For example, when a doctor diagnoses a disease, he thinks of as many possible reasons as possible for the symptom and chooses the one that fits the symptoms, or when there is a problem with a device, he lists all the possible causes and finds the true cause among them. For example, when there is a problem with a piece of equipment, you can list all the possible causes and find the true cause from among them, or find some hypothetical law (cause and effect) and organize it (theorizing).

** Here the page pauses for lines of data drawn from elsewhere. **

(* ===== verification/LogTest.v ===== *)
(** Sequences of messages of a process, and the program
    [log/iridiumSysLog/logtest/test.c] that writes one.

    IridiumLog.v has a single message; here a process without configuration file
    writes up to five hundred of them, to any names, before the first check of
    the size of a file. *)

From S2P Require Import Prelude CString GHash ConfText ConfCore LogConfCore LogConf IridiumLog.

(** A call of [iridium_write_log], with what the macro adds. *)
Record message := {
  m_func : bytes; m_line : Z;
  m_file : option bytes; m_level : Z; m_text : bytes
}.

Section program.
Context {T : Type → Type → Type} `{!GHashTable T}.
Context (env : log_env) (fileName : bytes).

(** The calls one after another, with what they return. *)
Fixpoint write_all (ms : list message) (s : log_state (T:=T)) : outcome (list Z * log_state) :=
  match ms with
  | [] => mret ([], s)
  | m :: ms =>
      '(ret, s) ← transparent_iridium_write_log env fileName (m_func m) (m_line m) (m_file m)
                    (m_level m) (m_text m) s;
      '(rets, s) ← write_all ms s;
      mret (ret :: rets, s)
  end.
End program.

(** ** What the log files hold *)

(** The name a message goes under, and the line it becomes. *)
Definition target (m : message) : bytes := default DEFAULT_LOG_FILE_NAME (m_file m).
Definition line_of (t : tm) (fileName : bytes) (m : message) : bytes :=
  match build_parts (irilog_switch default_info) t fileName (m_func m) (m_line m) (m_level m) (m_text m) with
  | Ret p => file_text (irilog_switch default_info) p (m_level m)
  | _ => []
  end.

(** Without configuration the debug level is off. *)
Definition shown_messages (ms : list message) : list message :=
  filter (λ m, m_level m ≠ IRILOG_DEBUG) ms.
Inductive log_step (s : log_threads) : log_threads → Prop :=
  | call_inits t m rest :                    (* NO_INIT == init_flag *)
      lt_threads s !! t = Some (LCalls (m :: rest)) → lt_flag s = false →
      log_step s (set_thread s t (LInit m rest))
  | call_goes_on t m rest :
      lt_threads s !! t = Some (LCalls (m :: rest)) → lt_flag s = true →
      log_step s (set_thread s t (LLookup m rest))
  | init_returns t m rest :
      lt_threads s !! t = Some (LInit m rest) →
      log_step s (set_thread (init_log s) t (LLookup m rest))
  | lookup_finds t m rest n :
      lt_threads s !! t = Some (LLookup m rest) → lt_table s !! m.1 = Some n →
      log_step s (set_thread s t (LHas n m rest))
  | lookup_fails t m rest :
      lt_threads s !! t = Some (LLookup m rest) → lt_table s !! m.1 = None →
      log_step s (set_thread s t (LCreate m rest))
  | node_created t m rest :
      lt_threads s !! t = Some (LCreate m rest) →
      log_step s (set_thread (insert_node s m.1) t (LHas (length (lt_nodes s)) m rest))
  | node_locked t n m rest nd :
      lt_threads s !! t = Some (LHas n m rest) →
      lt_nodes s !! n = Some nd → sn_freed nd = false →
      (∀ u m' rest', lt_threads s !! u ≠ Some (LWrites n m' rest')) →
      log_step s (set_thread s t (LWrites n m rest))
  | node_gone t n m rest nd :
      lt_threads s !! t = Some (LHas n m rest) ∨ lt_threads s !! t = Some (LWrites n m rest) →
      lt_nodes s !! n = Some nd → sn_freed nd = true →
      log_step s (set_thread s t LFreed)
  | line_written t n m rest nd :
      lt_threads s !! t = Some (LWrites n m rest) →
      lt_nodes s !! n = Some nd → sn_freed nd = false →
      log_step s (set_thread (put_line s t n nd m.2) t (LCalls rest)).

(** The threads begin where the files [known] have their nodes already; without
    any, the process has not logged. *)
Definition threads_start (known : list bytes) (progs : list (list log_entry)) : log_threads :=
  {| lt_flag := bool_decide (known ≠ []);
     lt_inits := if decide (known = []) then 0 else 1;
     lt_table := list_to_map (imap (λ n f, (f, n)) known);
     lt_nodes := new_shared_node <$> known;
     lt_threads := LCalls <$> progs |}.

(** ** multiThreadTest *)

Definition LOG_C : bytes := lit "iridium_analysis_start".
Definition LOG_D : bytes := lit "iridium_analysis_fatal".
Definition THREAD_NUM : nat := 70.

(** ["%d%d%d%d%d"], and the text of the messages with the thread's identifier. *)
Definition thread_info (i : nat) : bytes := mjoin (replicate 5 (print_d (Z.of_nat i))).
Definition thread_message (i : nat) (self : Z) : bytes :=
  thread_info i ++ lit "--" ++ print_d (to_s 64 self).

(** The first [times] messages of each thread. *)
Definition multiThreadTest (times : nat) (self : nat → Z) : list (list log_entry) :=
  (λ i, replicate times
          (if decide (i < THREAD_NUM / 3 * 2)%nat then LOG_C else LOG_D, thread_message i (self i)))
  <$> seq 0 THREAD_NUM.

(** ** The invariant *)

(** The messages of a thread that are not written. *)
Definition unwritten (c : log_pc) : list log_entry :=
  match c with
  | LCalls rest => rest
  | LInit m rest | LLookup m rest | LCreate m rest | LHas _ m rest | LWrites _ m rest => m :: rest
  | LFreed => []
  end.

(** The node a thread has, with the name it is for. *)
Definition holds (c : log_pc) : option (nat * bytes) :=
  match c with LHas n m _ | LWrites n m _ => Some (n, m.1) | _ => None end.

Definition before_lookup (c : log_pc) : Prop :=
  match c with LCalls _ | LInit _ _ => True | _ => False end.

Definition lines_of (t : nat) (l : list (nat * bytes)) : list bytes :=
  omap (λ e, if decide (e.1 = t) then Some e.2 else None) l.
Definition lines_for (f : bytes) (l : list log_entry) : list bytes := (filter (λ m, m.1 = f) l).*2.

(** What the file of a name holds. *)
Definition file_lines (s : log_threads) (f : bytes) : list (nat * bytes) :=
  default [] (n ← lt_table s !! f; sn_text <$> lt_nodes s !! n).

(** A name of several threads has its node from the beginning. *)
Definition shared_known (known : list bytes) (progs : list (list log_entry)) : Prop :=
  ∀ t u p q f, t ≠ u → progs !! t = Some p → progs !! u = Some q →
    f ∈ p.*1 → f ∈ q.*1 → f ∈ known.

Record threads_ok (progs : list (list log_entry)) (s : log_threads) : Prop := {
  ok_table : ∀ f n, lt_table s !! f = Some n →
    ∃ nd, lt_nodes s !! n = Some nd ∧ sn_name nd = f ∧ sn_freed nd = false;
  ok_holds : ∀ t c n f, lt_threads s !! t = Some c → holds c = Some (n, f) →
    lt_table s !! f = Some n;
  ok_create : ∀ t m rest, lt_threads s !! t = Some (LCreate m rest) → lt_table s !! m.1 = None;
  ok_shared : ∀ t u c d f, t ≠ u → lt_threads s !! t = Some c → lt_threads s !! u = Some d →
    f ∈ (unwritten c).*1 → f ∈ (unwritten d).*1 → is_Some (lt_table s !! f);
  ok_flag : if lt_flag s then lt_inits s = 1%nat
            else lt_inits s = 0%nat ∧ lt_table s = ∅ ∧ Forall before_lookup (lt_threads s);
  ok_live : LFreed ∉ lt_threads s;
  ok_order : ∀ t f, lines_of t (file_lines s f) ++
    lines_for f (default [] (unwritten <$> lt_threads s !! t)) = lines_for f (default [] (progs !! t))
}.

Lemma lines_of_app t l k : lines_of t (l ++ k) = lines_of t l ++ lines_of t k.
Proof. apply omap_app. Qed.

Lemma lines_for_cons f m l :
  lines_for f (m :: l) = if decide (m.1 = f) then m.2 :: lines_for f l else lines_for f l.
Proof. unfold lines_for. rewrite filter_cons. by case_decide. Qed.

Lemma file_text_at s f n nd :
  lt_table s !! f = Some n → lt_nodes s !! n = Some nd → file_lines s f = sn_text nd.
Proof. unfold file_lines. intros -> Hn. cbn. by rewrite Hn. Qed.

Lemma ok_flag_true progs s t c :
  threads_ok progs s → lt_threads s !! t = Some c → ¬ before_lookup c → lt_flag s = true.
Proof.
  intros Hok Ht Hc. pose proof (ok_flag _ _ Hok) as Hf. destruct (lt_flag s); [done|].
  destruct Hf as (_ & _ & Hall). rewrite Forall_lookup in Hall. by destruct Hc; eapply Hall.
Qed.

Lemma ok_not_freed progs s f n nd :
  threads_ok progs s → lt_table s !! f = Some n → lt_nodes s !! n = Some nd → sn_freed nd = false.
Proof. intros Hok Ht Hn. destruct (ok_table _ _ Hok f n Ht) as (nd' & Hn' & _ & ?). by simplify_eq. Qed.

Lemma insert_cases {A} (l : list A) t c u d :
  <[t:=c]> l !! u = Some d → (u = t ∧ d = c) ∨ (u ≠ t ∧ l !! u = Some d).
Proof.
  intros H. destruct (decide (u = t)) as [->|Hne].
  - left. split; [done|]. apply list_lookup_insert_Some in H as [(_ & -> & _)|[]]; done.
  - right. split; [done|]. by rewrite list_lookup_insert_ne in H.
Qed.

(** A step that changes the place of one thread. *)
Lemma threads_ok_moves progs s t c0 c :
  threads_ok progs s → lt_threads s !! t = Some c0 → unwritten c = unwritten c0 →
  (∀ n f, holds c = Some (n, f) → lt_table s !! f = Some n) →
  (∀ m rest, c = LCreate m rest → lt_table s !! m.1 = None) →
  (lt_flag s = true ∨ before_lookup c) → c ≠ LFreed →
  threads_ok progs (set_thread s t c).
Proof.
  intros Hok Ht Hu Hh Hc Hb Hl.
  pose proof (insert_cases (lt_threads s) t c) as Hlk.
  assert (Hun : ∀ u d, <[t:=c]> (lt_threads s) !! u = Some d →
    ∃ d0, lt_threads s !! u = Some d0 ∧ unwritten d0 = unwritten d).
  { intros u d [[-> ->]|[_ Hd]]%Hlk; eauto. }
  split; cbn [set_thread lt_table lt_nodes lt_threads lt_flag lt_inits].
  - apply (ok_table _ _ Hok).
  - intros u d n f [[-> ->]|[_ Hd]]%Hlk; [apply Hh|by eapply ok_holds].
  - intros u m rest [[-> <-]|[_ Hd]]%Hlk; [by eapply Hc|by eapply ok_create].
  - intros u v d e f Huv (d0 & Hd & <-)%Hun (e0 & He & <-)%Hun. by eapply ok_shared.
  - pose proof (ok_flag _ _ Hok) as Hf. destruct (lt_flag s); [done|].
    destruct Hf as (? & ? & Hall). split_and!; [done..|]. apply Forall_insert; [done|].
    by destruct Hb.
  - intros [u [[-> <-]|[_ Hd]]%Hlk]%list_elem_of_lookup; [done|].
    by eapply (ok_live _ _ Hok), list_elem_of_lookup_2.
  - intros u f. rewrite <- (ok_order _ _ Hok u f). do 3 f_equal.
    destruct (decide (u = t)) as [->|Hut].
    + rewrite list_lookup_insert_eq by (by eapply lookup_lt_Some). rewrite Ht. cbn. by rewrite Hu.
    + by rewrite list_lookup_insert_ne.
Qed.

Lemma init_log_ok progs s : threads_ok progs s → threads_ok progs (init_log s) ∧ lt_flag (init_log s) = true.
Proof.
  intros Hok. unfold init_log. pose proof (ok_flag _ _ Hok) as Hf.
  destruct (lt_flag s) eqn:E; [done|]. destruct Hf as (Hi & Ht & Hb). split; [|done].
  split; cbn [lt_table lt_nodes lt_threads lt_flag lt_inits]; rewrite <- ?Ht; try by apply Hok.
  by rewrite Hi.
Qed.

(** A new node under a name that has none and that no other thread is about to
    create. *)
Lemma insert_node_ok progs s f :
  threads_ok progs s → lt_flag s = true → lt_table s !! f = None →
  (∀ u m rest, lt_threads s !! u = Some (LCreate m rest) → m.1 ≠ f) →
  threads_ok progs (insert_node s f).
Proof.
  intros Hok Hflag Hf Hno. unfold insert_node. rewrite Hf.
  assert (Hother : ∀ g n, lt_table s !! g = Some n → f ≠ g) by (intros g n Hg ->; congruence).
  split; cbn [lt_table lt_nodes lt_threads lt_flag lt_inits].
  - intros g n [[<- <-]|[Hne Hg]]%lookup_insert_Some.
    + exists (new_shared_node f). by rewrite lookup_app_r, Nat.sub_diag.
    + destruct (ok_table _ _ Hok g n Hg) as (nd & Hnd & ? & ?). exists nd.
      split_and!; [by apply lookup_app_l_Some|done..].
  - intros t c n g Ht Hc. pose proof (ok_holds _ _ Hok t c n g Ht Hc) as Hg.
    rewrite lookup_insert_ne; [done|by eapply Hother].
  - intros t m rest Ht. rewrite lookup_insert_ne; [by eapply ok_create|].
    intros E. by eapply (Hno t m rest).
  - intros t u c d g Htu Ht Hu Hg Hg'. destruct (decide (g = f)) as [->|Hne].
    + rewrite lookup_insert_eq. by eexists.
    + rewrite lookup_insert_ne by done. by eapply ok_shared.
  - pose proof (ok_flag _ _ Hok) as H. by rewrite Hflag in *.
  - apply (ok_live _ _ Hok).
  - intros t g. rewrite <- (ok_order _ _ Hok t g). do 2 f_equal. unfold file_lines.
    cbn [lt_table lt_nodes]. destruct (decide (g = f)) as [->|Hne].
    + rewrite lookup_insert_eq, Hf. cbn. by rewrite lookup_app_r, Nat.sub_diag.
    + rewrite lookup_insert_ne by done. destruct (lt_table s !! g) as [n|] eqn:E; [|done]. cbn.
      destruct (ok_table _ _ Hok g n E) as (nd & Hnd & _). by rewrite (lookup_app_l_Some _ _ _ _ Hnd), Hnd.
Qed.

As a more concrete example, let’s consider the application of backward reasoning to the case of a device tripping. When a device that has been operating normally stops working, backward reasoning first cites multiple possibilities for the cause, not just one. For example
(1) Is the cable connected to the device disconnected?
(2) Is the cable disconnected?
(3) Is the fuse or breaker in the unit tripped?
(4) Is the equipment malfunctioning?
(5) Is the air conditioning in the room turned on?
(6) Check if the door of the room is open.
(7) There is a force acting on the room that is beyond the reach of human knowledge.
The following are possible causes.

Items (1) through (4) can easily be considered as direct causes of the equipment not working. (5) and (6) may not seem to be directly related to the trouble at first glance, but they may be related to the possibility that the equipment is shutting down because the temperature of the room has risen due to the failure of the air conditioner, or that the opening and closing of the door is an event unique to the building. From an exhaustive perspective, we also need to consider the possibility of (7). In this way, backward reasoning requires in-depth knowledge of the issue.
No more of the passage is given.